Microsoft Exchange Server Has a Zero-Day Problem


There were global ripples in tech policy this week as VPN providers were forced to pull out of India as the country’s new data collection law takes hold, and UN countries prepare to elect a new head of the International Telecommunications Union—a key internet standards body.

After explosions and damage to the Nord Stream gas pipeline that runs between Russia and Germany, the destruction is being investigated as deliberate, and a complicated hunt is on to identify the perpetrator. And still-unidentified hackers are “hyperjacking” victims to grab data using a long-feared technique for hijacking virtualization software.

The notorious Lapsus$ hackers have been back on their hacking joyride, compromising massive companies around the world and delivering a dire but important warning about how vulnerable large institutions really are to compromise. And the end-to-end-encrypted communication protocol Matrix patched serious and concerning vulnerabilities this week.

Pornhub debuted a trial of an automated tool that pushes users searching for child sexual abuse material to seek help for their behavior. And Cloudflare rolled out a free Captcha alternative in an attempt to validate humanness online without the headache of finding bicycles in a grid or deciphering blurry text.

We’ve got advice on how to stand up to Big Tech and advocate for data privacy and users’ rights in your community, plus tips on the latest iOS, Chrome, and HP updates you need to install.

And there’s more. Each week, we highlight the news we didn’t cover in-depth ourselves. Click on the headlines below to read the full stories. And stay safe out there.
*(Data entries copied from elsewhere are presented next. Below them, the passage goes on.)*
(* ===== verification/BullInv.v ===== *)
(** Grab the banker, the invariant of the table: in every phase of a round the seats, the
    players, their hands, bids and bets fit together, and the timer of the phase is set. *)
From Stdlib Require Import ZArith Lia.
From S2P Require Import Prelude GameDefine Cards BullLogic BullDeal BullSettle BullTable.
From stdpp Require Import base numbers sorting sets option list.

#[local] Open Scope Z_scope.

(** ** Loops and seats *)

Lemma for_each_cons i l f t : for_each (i :: l) f t = f i t ≫= for_each l f.
Proof.
  unfold for_each. simpl. destruct (f i t) as [t'|]; simpl; [done|]. by induction l.
Qed.

Lemma item_set_user i g t j : GetTableUserItem (set_user i g t) j =
  if decide (i = j) then g <$> GetTableUserItem t j else GetTableUserItem t j.
Proof.
  unfold GetTableUserItem, set_user. simpl. rewrite list_lookup_alter. destruct (decide (i = j)) as [He|]; [|done].
  subst j. by destruct (seats t !! i) as [[]|].
Qed.

Lemma item_ClearTableUser i t j : GetTableUserItem (ClearTableUser i t) j =
  match GetTableUserItem t j with
  | Some u => if decide (i = j ∧ userStatus u ≠ sPlaying) then None else Some u
  | None => None
  end.
Proof.
  unfold ClearTableUser. destruct (GetTableUserItem t i) as [u|] eqn:Ei.
  - case_bool_decide as Hp.
    + destruct (GetTableUserItem t j) as [v|] eqn:Ej; [|done]. rewrite decide_False; [done|]. intros [-> Hv]. congruence.
    + unfold GetTableUserItem in *. simpl. destruct (decide (i = j)) as [->|Hne].
      * destruct (seats t !! j) as [o|] eqn:E; [|done]. rewrite list_lookup_insert_eq by (by eapply lookup_lt_Some).
        simpl in *. rewrite Ei. by rewrite decide_True.
      * rewrite list_lookup_insert_ne by done. destruct (mjoin (seats t !! j)); [|done]. by rewrite decide_False by (intros []; done).
  - destruct (GetTableUserItem t j) as [v|] eqn:Ej; [|done]. rewrite decide_False; [done|]. intros [-> _]. congruence.
Qed.

Definition score_of (t : Table) (i : nat) : Z := match GetTableUserItem t i with Some u => userScore u | None => 0 end.

Lemma seated_spec t i : seated t i = true ↔ ∃ u, GetTableUserItem t i = Some u.
Proof. unfold seated. rewrite bool_decide_eq_true. done. Qed.

Lemma seated_chairs t i : length (seats t) = GAME_PLAYER → seated t i = true → i ∈ chairs.
Proof.
  intros Hl [u Hu]%seated_spec. unfold GetTableUserItem in Hu. destruct (seats t !! i) eqn:E; [|done].
  apply lookup_lt_Some in E. apply elem_of_seq. unfold GAME_PLAYER in *. lia.
Qed.

(** The chairs with a user. *)
Definition guests (t : Table) : list nat := filter (λ i, seated t i = true) chairs.

Lemma count_guests t : GetPlayerCount true t = length (guests t).
Proof.
  unfold GetPlayerCount, guests. f_equal. apply list_filter_iff. intros i. unfold seated.
  by destruct (GetTableUserItem t i).
Qed.

Lemma elem_guests t i : i ∈ guests t ↔ i ∈ chairs ∧ seated t i = true.
Proof. unfold guests. rewrite list_elem_of_filter. tauto. Qed.

Lemma guests_four t : (length (guests t) <= 4)%nat.
Proof. unfold guests. etransitivity; [apply length_filter|]. done. Qed.

Lemma guests_ext t t' : (∀ i, seated t i = seated t' i) → guests t = guests t'.
Proof. intros H. apply list_filter_iff. intros i. by rewrite H. Qed.

(** ** Configurations *)

(** A room: every player can pay four times the base score, the multiples are positive, two
    players are enough. *)
Record config_ok (cfg : Config) : Prop := {
  ok_floor : 0 < floorScore cfg < 134217728;
  ok_enter : 4 * floorScore cfg <= enterMinScore cfg;
  ok_jettons : (0 < length (jettons cfg) <= 6)%nat;
  ok_multiples : Forall (λ m, 0 < m < 33554432) (jettons cfg);
  ok_min : minPlayerNum cfg = 2%nat;
  ok_revenue : 0 <= revenueRatio cfg <= 100
}.

Section Inv.
Context (cfg : Config).

(** ** The phases *)

(** What holds from the deal to the settlement: exactly the users in the chairs play. *)
Record Phase (t : Table) : Prop := {
  ph_used : used t = true;
  ph_seats : length (seats t) = GAME_PLAYER;
  ph_status : length (m_cbPlayStatus t) = GAME_PLAYER;
  ph_calls : length (m_sCallBanker t) = GAME_PLAYER;
  ph_adds : length (m_sAddScore t) = GAME_PLAYER;
  ph_types : length (m_sCardType t) = GAME_PLAYER;
  ph_callable : length (m_cbCallable t) = GAME_PLAYER;
  ph_jettonable : length (m_cbJettonable t) = GAME_PLAYER;
  ph_play : ∀ i, playing t i = seated t i;
  ph_two : (2 <= m_wPlayCount t)%nat;
  ph_score : ∀ i, i ∈ all_players t → enterMinScore cfg <= score_of t i <= 1073741824;
  ph_dealt : dealt (m_cbPlayStatus t) (m_wPlayCount t) (m_cbCardData t);
  ph_ids : ∀ i u, GetTableUserItem t i = Some u → 0 < userId u
}.

Definition timers (c s o e : bool) (t : Table) : Prop :=
  m_TimerIdCallBanker t = c ∧ m_TimerIdAddScore t = s ∧ m_TimerIdOpenCard t = o ∧ m_TimerIdEnd t = e.

(** A bid of [c] is covered by the score of chair [i]. *)
Definition covered (t : Table) (i : nat) (c : Z) : Prop :=
  c <= 4 ∧ (0 < c → floorScore cfg * (Z.of_nat (m_wPlayCount t) - 1) * c <= score_of t i).

(** The bids: the flag is the timer's. *)
Record Calling (timer : bool) (t : Table) : Prop := {
  ca_status : m_wGameStatus t = GAME_STATUS_CALL;
  ca_phase : Phase t;
  ca_timers : timers timer false false false t;
  ca_rows : ∀ i, i ∈ all_players t → Forall (covered t i) (take (MaxBankerMul cfg) (rget (m_cbCallable t) i));
  ca_bids : ∀ i, i ∈ all_players t → -1 <= (m_sCallBanker t).[i] ∧ covered t i (m_sCallBanker t).[i];
  ca_open : ∃ i, i ∈ all_players t ∧ (m_sCallBanker t).[i] = -1;
  ca_adds : ∀ i, (i < 4)%nat → (m_sAddScore t).[i] = -1;
  ca_types : ∀ i, (i < 4)%nat → (m_sCardType t).[i] = -1
}.

Definition row_ok (row : list Z) : Prop := 0 < row.[0] ∧ ∀ k, (k < MaxJettonMul cfg)%nat → 0 <= row.[k] < 268435456.

(** Chair [b] has the bank; every other player has a bet he may place. *)
Record Bank (t : Table) (b : nat) : Prop := {
  ba_user : m_wBankerUser t = Some b;
  ba_plays : b ∈ all_players t;
  ba_call : 1 <= (m_sCallBanker t).[b] <= 4;
  ba_add : (m_sAddScore t).[b] = -1;
  ba_rows : ∀ j, j ∈ all_players t → j ≠ b → row_ok (rget (m_cbJettonable t) j)
}.

Definition bet_ok (c : Z) : Prop := 0 <= c < Z.of_nat (MaxJettonMul cfg).

Record Betting (timer : bool) (t : Table) : Prop := {
  be_status : m_wGameStatus t = GAME_STATUS_SCORE;
  be_phase : Phase t;
  be_timers : timers false timer false false t;
  be_calls : ∀ i, i ∈ all_players t → (m_sCallBanker t).[i] ≠ -1;
  be_types : ∀ i, (i < 4)%nat → (m_sCardType t).[i] = -1;
  be_bank : ∃ b, Bank t b ∧ (∀ j, j ∈ all_players t → j ≠ b → (m_sAddScore t).[j] = -1 ∨ bet_ok (m_sAddScore t).[j]) ∧
    (∃ j, j ∈ all_players t ∧ j ≠ b ∧ (m_sAddScore t).[j] = -1)
}.

Record Opening (timer : bool) (t : Table) : Prop := {
  op_status : m_wGameStatus t = GAME_STATUS_OPEN;
  op_phase : Phase t;
  op_timers : timers false false timer false t;
  op_bank : ∃ b, Bank t b ∧ (∀ j, j ∈ all_players t → j ≠ b → bet_ok (m_sAddScore t).[j]);
  op_open : ∃ i, i ∈ all_players t ∧ (m_sCardType t).[i] = -1
}.

(** The end: the timer clears the table, once the server has not stopped. *)
Record Ending (t : Table) : Prop := {
  en_status : m_wGameStatus t = GAME_STATUS_END;
  en_used : used t = true;
  en_seats : length (seats t) = GAME_PLAYER;
  en_rows : length (m_cbCallable t) = GAME_PLAYER ∧ length (m_cbJettonable t) = GAME_PLAYER;
  en_timers : (timers false false false true t) ∨ (timers false false false false t ∧ m_bContinueServer t = false ∧ ∀ i, seated t i = false)
}.

(** A user who waits neither plays nor is offline. *)
Definition idle (u : User) : Prop := userStatus u ≠ sPlaying ∧ userStatus u ≠ sOffline.

(** Users wait; [full] allows as many as the table is for. *)
Record Lobby (t : Table) : Prop := {
  lo_status : m_wGameStatus t = GAME_STATUS_INIT ∨ m_wGameStatus t = GAME_STATUS_READY;
  lo_seats : length (seats t) = GAME_PLAYER;
  lo_play : length (m_cbPlayStatus t) = GAME_PLAYER ∧ ∀ i, playing t i = false;
  lo_rows : length (m_cbCallable t) = GAME_PLAYER ∧ length (m_cbJettonable t) = GAME_PLAYER;
  lo_users : ∀ i u, GetTableUserItem t i = Some u → idle u ∧ 0 <= userScore u <= 1073741824 ∧ 0 < userId u;
  lo_timers : timers false false false false t;
  lo_used : used t = false → ∀ i, seated t i = false
}.

Record Waiting (t : Table) : Prop := {
  wa_lobby : Lobby t;
  wa_count : guests t = [] ∨ (2 <= MaxGamePlayers t <= 4)%nat ∧ (length (guests t) < MaxGamePlayers t)%nat
}.

Definition Inv (t : Table) : Prop :=
  Waiting t ∨ Calling true t ∨ Betting true t ∨ Opening true t ∨ Ending t.

End Inv.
On Thursday night, Microsoft confirmed that two unpatched Exchange Server vulnerabilities are actively being exploited by cybercriminals. The vulnerabilities were discovered by a Vietnamese cybersecurity company named GTSC, which claims in a post on its website that the two zero-days have been used in attacks against its customers since early August. While the flaws only impact on-premise Exchange Servers that an attacker has authenticated access to, according to GTSC, the zero-days can be chained together to create backdoors into the vulnerable server. “The…

Source…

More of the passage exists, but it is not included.